The Supreme Court – the same admission chamber and two other magistrates – not only now defends that this note is criminal, but also affirms that it never filed this part of the case. “At no time during the resolution was any fact set aside,” he now says. An issue that was also controversial during the investigation, the public prosecutor and the prosecution clashed head-on with judge Ángel Hurtado for putting the emphasis back on this note, now key to the conviction.
It was last January, when the attorney general went to the Supreme Court to testify, that the prosecution and the public prosecutor asked Hurtado to clarify the purpose of the investigation. The magistrate then explained that the press release was still somewhat suspicious and the public prosecutor underlined: “There is a discrepancy between the order which accepts the reasoned statement and the facts that he has just told us, there is dismay and we are protesting to go before the Constitutional Court”. Hurtado responded: “Obviously it doesn’t add up, Álvaro García Ortiz wasn’t even charged. »

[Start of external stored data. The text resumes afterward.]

Lemma lstep_inv s s' : (exists qs, linv s qs) -> lstep s s' -> exists qs, linv s' qs.
Proof.
  intros [qs Hl] Hs. pose proof (li_sched _ _ Hl) as Hi. revert Hl Hi.
  destruct Hs as [s s' got saved me Hp Hni H|s s' got saved me Hp H|s s' me Hp H|s k' Hp Hh H
    |s c k' Hp Hc Hne Hni H|s c k' Hc Hne H]; intros Hl Hi.
  - destruct (acquire_inv s qs Hl Hni) as (g & sv & l' & qs' & E & H'); [by fold me; rewrite Hp|].
    rewrite E in H. injection H as <- <- <-. eauto.
  - destruct (retry_inv s qs saved Hl) as (g & l' & qs' & E & H').
    + intros Ht. pose proof (li_idle _ _ Hl). unfold me in Hp. congruence.
    + fold me. by rewrite Hp.
    + rewrite E in H. injection H as <- <-. eauto.
  - destruct (release_inv s qs Hl Hp) as (l' & qs' & E & H'). rewrite E in H. injection H as <-. eauto.
  - destruct (nonempty_head live idle_thread _ _ Hi Hh) as (n & r & Er).
    destruct (yield_run live idle_thread _ _ n r Hi Er) as (k2 & E & Htp & K & Hi2).
    rewrite E in H. injection H as <-. eexists. apply (linv_kept s _ _ qs Hl K Hi2).
    + by rewrite at_place_ne.
    + intros t b _ _. rewrite at_place_eq, Er, Htp, elem_of_cons, elem_of_app, list_elem_of_singleton. tauto.
  - destruct (wait_run live idle_thread c _ qs Hi Hc Hni) as (k2 & n & r & Er & E & Htp & K & Hi2).
    rewrite E in H. injection H as <-. eexists. apply (linv_kept s _ _ qs Hl K Hi2).
    + rewrite !at_place_ne by congruence. done.
    + intros t b _ Hpt. rewrite at_place_eq, Er, Htp, elem_of_cons. intros [[->|]| ->]; [tauto..|].
      by apply Hp in Hpt.
  - destruct (broadcast_inv live idle_thread c _ qs Hi Hc) as (k2 & E & Htp & K & Hi2 & _).
    rewrite E in H. injection H as <-. eexists. apply (linv_kept s _ _ qs Hl K Hi2).
    + unfold woken. rewrite !at_place_ne by congruence. done.
    + intros t b _ _. unfold woken. rewrite at_place_ne, at_place_eq, Htp, elem_of_app by done. tauto.
Qed.

Lemma lock_init_run nm k x qs :
  inv k qs -> qs (Waiters lk) = [] ->
  exists k', lock_init nm (mkLockst k x) = Ok (tt, mkLockst k' (-1)) /\ inv k' qs /\ kept k k'.
Proof.
  intros Hi Hq. unfold lock_init, set_ltid. rewrite bind_run. unfold on_threads, condition_init, tlclear.
  cbn [ks ltid]. run_prim. eexists. split; [reflexivity|]. split; [|done].
  apply (sched_frame live idle_thread k); [done|done| |done|done]. intros [|c]; [done|]. simpl.
  pose proof (q_queue _ _ _ (pl_queues _ _ _ (si_placed _ _ _ _ Hi)) (Waiters lk) Hlive) as (E1 & E2 & _).
  rewrite Hq in E1, E2. simpl in E1, E2.
  unfold upd. destruct (Z.eqb_spec c lk) as [->|]; [|done]. simpl.
  destruct (wait_list (conds k lk)). simpl in *. by subst.
Qed.

Lemma linv_initial k qs l0 nm x :
  inv k qs -> qs (Waiters lk) = [] ->
  (forall t, in_tab k t -> 0 <= id (threads k t)) ->
  (forall t t', in_tab k t -> in_tab k t' -> id (threads k t) = id (threads k t') -> t = t') ->
  lock_init nm (mkLockst k x) = Ok (tt, l0) -> linv (mkSys l0 (fun _ => Out)) qs.
Proof.
  intros Hi Hq H0 Hinj E. destruct (lock_init_run nm k x qs Hi Hq) as (k' & E' & Hi' & [Htab Hk]).
  rewrite E' in E. injection E as <-.
  assert (Hin : forall t, in_tab k' t <-> in_tab k t) by (intros; unfold in_tab; by rewrite Htab).
  assert (Hid : forall t, id (threads k' t) = id (threads k t)) by (intros; apply Hk).
  constructor; cbn [lst pc ks ltid]; try done.
  - intros t Ht. rewrite Hid. by apply H0, Hin.
  - intros t t' Ht Ht'. rewrite !Hid. by apply Hinj; apply Hin.
  - intros t. rewrite Hq. by intros ?%not_elem_of_nil.
Qed.
End Lock.

(** C7. A lock excludes and loses no wake-up: in every run of threads that use a
    lock, with any other scheduling between, at most one thread is between
    [lock_acquire] and [lock_release] and the lock names it; when the lock is
    free, every thread inside [lock_acquire] is ready or running; and the
    assertion of [lock_release] cannot fail. *)
Theorem lock_mutual_exclusion (lk idle_thread nm x : Z) (live : Z -> Prop) (k0 : kthreads)
    (qs : place -> list Z) (l0 : lockst) (s : lsys)
    (Hlive : live lk) (Hi : sched_inv live idle_thread k0 qs) (Hq : qs (Waiters lk) = [])
    (Hid : forall t, in_tab k0 t -> 0 <= id (threads k0 t))
    (Hinj : forall t t', in_tab k0 t -> in_tab k0 t' ->
              id (threads k0 t) = id (threads k0 t') -> t = t')
    (Hinit : lock_init lk nm (mkLockst k0 x) = Ok (tt, l0))
    (Hrun : steps (lstep lk idle_thread live) (mkSys l0 (fun _ => Out)) s) :
  let k := ks (lst s) in
  (forall t t', in_tab k t -> in_tab k t' -> pc s t = Holding -> pc s t' = Holding -> t = t') /\
  (forall t, in_tab k t -> pc s t = Holding -> ltid (lst s) = id (threads k t)) /\
  (ltid (lst s) = -1 -> forall t b, in_tab k t -> pc s t = Trying b ->
     state (threads k t) = THREAD_READY \/ state (threads k t) = THREAD_RUNNING) /\
  (pc s (tp k) = Holding -> exists l', lock_release lk (lst s) = Ok (tt, l')).
Proof.
  assert (Hl : exists qs', linv lk idle_thread live s qs').
  { apply (steps_inv (lstep lk idle_thread live) (fun s => exists qs', linv lk idle_thread live s qs')
      (mkSys l0 (fun _ => Out)) s); [by apply lstep_inv| |done].
    exists qs. by apply (linv_initial lk idle_thread live Hlive k0 qs l0 nm x). }
  destruct Hl as [qs' Hl]. cbn zeta. split_and!.
  - intros t t' Ht Ht' Hp Hp'. apply (li_inj _ _ _ _ _ Hl); [done|done|].
    rewrite <- (li_holder _ _ _ _ _ Hl t Ht Hp). by apply (li_holder _ _ _ _ _ Hl).
  - intros t Ht Hp. by apply (li_holder _ _ _ _ _ Hl).
  - intros Hf t b Ht Hp. pose proof (li_sched _ _ _ _ _ Hl) as Hs.
    destruct (li_trying _ _ _ _ _ Hl t b Ht Hp) as [Hw|[Hr| ->]].
    + rewrite (li_free _ _ _ _ _ Hl Hf) in Hw. by apply not_elem_of_nil in Hw.
    + left. apply (pl_members _ _ _ (si_placed _ _ _ _ Hs)) in Hr as [_ Hr].
      unfold place_of in Hr. by destruct (state _).
    + right. by apply (cur_running live idle_thread _ qs').
  - intros Hp. destruct (release_inv lk idle_thread live Hlive s qs' Hl Hp) as (l' & q & E & _). eauto.
Qed.

(** ** A run: while the main thread holds the lock another thread asks for it. *)

Definition lfinal {A} (m : outcome (A * lockst)) : lockst :=
  match m with Ok (_, l) => l | _ => mkLockst demo_s0 0 end.
Definition lresult {A} (m : outcome (A * lockst)) : option A :=
  match m with Ok (a, _) => Some a | _ => None end.
Lemma lfinal_ok {A} (m : outcome (A * lockst)) a : lresult m = Some a -> m = Ok (a, lfinal m).
Proof. destruct m as [[b s]| | | |]; simpl; intros H; try discriminate. by injection H as ->. Qed.

Definition demo_lk : Z := 5000.
Definition demo_child : Z := 2147553072.
Definition lock_live (c : Z) : Prop := c = demo_lk.
Definition demo_l0 : lockst := lfinal (lock_init demo_lk 9 (mkLockst demo_spawned 0)).
Definition demo_l1 : lockst := lfinal (lock_acquire demo_lk demo_l0).
Definition demo_k2 : kthreads := final (thread_yield (ks demo_l1)).
Definition demo_k3 : kthreads := final (thread_yield demo_k2).
Definition demo_l4 : lockst := lfinal (lock_acquire demo_lk (mkLockst demo_k3 0)).
Definition demo_l5 : lockst := lfinal (lock_release demo_lk demo_l4).

Definition pc1 : Z -> lpc := upd (fun _ => Out) 1000 Holding.
Definition pc4 : Z -> lpc := upd pc1 demo_child (Trying true).
Definition pc5 : Z -> lpc := upd pc4 1000 Out.

Lemma demo_lock_run :
  steps (lstep demo_lk 2000 lock_live) (mkSys demo_l0 (fun _ => Out)) (mkSys demo_l5 pc5).
Proof.
  eapply steps_cons.
  { apply (l_acquire _ _ _ (mkSys demo_l0 (fun _ => Out)) demo_l1 true false);
      [reflexivity|vm_compute; discriminate|unfold demo_l1; apply lfinal_ok; vm_compute; reflexivity]. }
  cbn [pc lst after]. replace (tp (ks demo_l0)) with 1000 by (vm_compute; reflexivity). fold pc1.
  eapply steps_cons.
  { apply (l_yield _ _ _ (mkSys demo_l1 pc1) demo_k2); cbn [pc lst].
    - intros b. vm_compute. discriminate.
    - vm_compute. discriminate.
    - unfold demo_k2. apply final_ok. vm_compute. reflexivity. }
  cbn [pc lst]. replace (ltid demo_l1) with 0 by (vm_compute; reflexivity).
  eapply steps_cons.
  { apply (l_yield _ _ _ (mkSys (mkLockst demo_k2 0) pc1) demo_k3); cbn [pc lst ks].
    - intros b. vm_compute. discriminate.
    - intros _. vm_compute. discriminate.
    - unfold demo_k3. apply final_ok. vm_compute. reflexivity. }
  cbn [pc lst ltid]. eapply steps_cons.
  { apply (l_acquire _ _ _ (mkSys (mkLockst demo_k3 0) pc1) demo_l4 false true).
    - vm_compute. reflexivity.
    - vm_compute. discriminate.
    - unfold demo_l4. apply lfinal_ok. vm_compute. reflexivity. }
  cbn [pc lst ks after]. replace (tp demo_k3) with demo_child by (vm_compute; reflexivity). fold pc4.
  eapply steps_cons.
  { apply (l_release _ _ _ (mkSys demo_l4 pc4) demo_l5).
    - vm_compute. reflexivity.
    - unfold demo_l5. apply lfinal_ok. vm_compute. reflexivity. }
  cbn [pc lst]. replace (tp (ks demo_l4)) with 1000 by (vm_compute; reflexivity). fold pc5.
  constructor.
Qed.

Lemma demo_tab t : in_tab demo_spawned t <-> t = 1000 \/ t = demo_child \/ t = 2000.
Proof.
  unfold in_tab. replace (thrtab demo_spawned) with (1000 :: demo_child :: replicate 13 0 ++ [2000])
    by (vm_compute; reflexivity).
  rewrite !elem_of_cons, elem_of_app, elem_of_replicate, list_elem_of_singleton. unfold demo_child. naive_solver.
Qed.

The course of the trial revealed that the note always remained in the background behind the possible leak for which García Ortiz was also convicted. The prosecutor’s lieutenant, María Ángeles Sánchez Conde, made this clear during her brief questioning to the attorney general, when she only asked him if he had sent González Amador’s confession to the press. The criticism even came from within the Supreme Court itself: Judge Andrés Palomo, in his dissenting vote against the decision to try the Attorney General, was also clear: “The publication of the informative note does not constitute a criminal commission. Nothing is revealed that has not already been disclosed.”
The full ruling of the Supreme Court – known almost three weeks after the conviction – reveals that the press release is the key to the conviction of the attorney general because, now, it reveals confidential information: “The attorney general of the state cannot respond to false news by committing an offense such as disclosing a written acknowledgment.
The dissenting judges, Susana Polo and Ana Ferrer, believe that this statement never constituted a crime and that the Supreme Court itself established this in October 2024. “Informing public opinion that this had not been the case was not only a legal option, but the only legal option,” they assert. A private vote with special significance in this regard: Susana Polo was the spokesperson for the order which denied the criminal nature of this note. Today she claims that even then it was ruled out that the press release was illegal and that it was her former colleagues in the admissions room who changed their interpretation.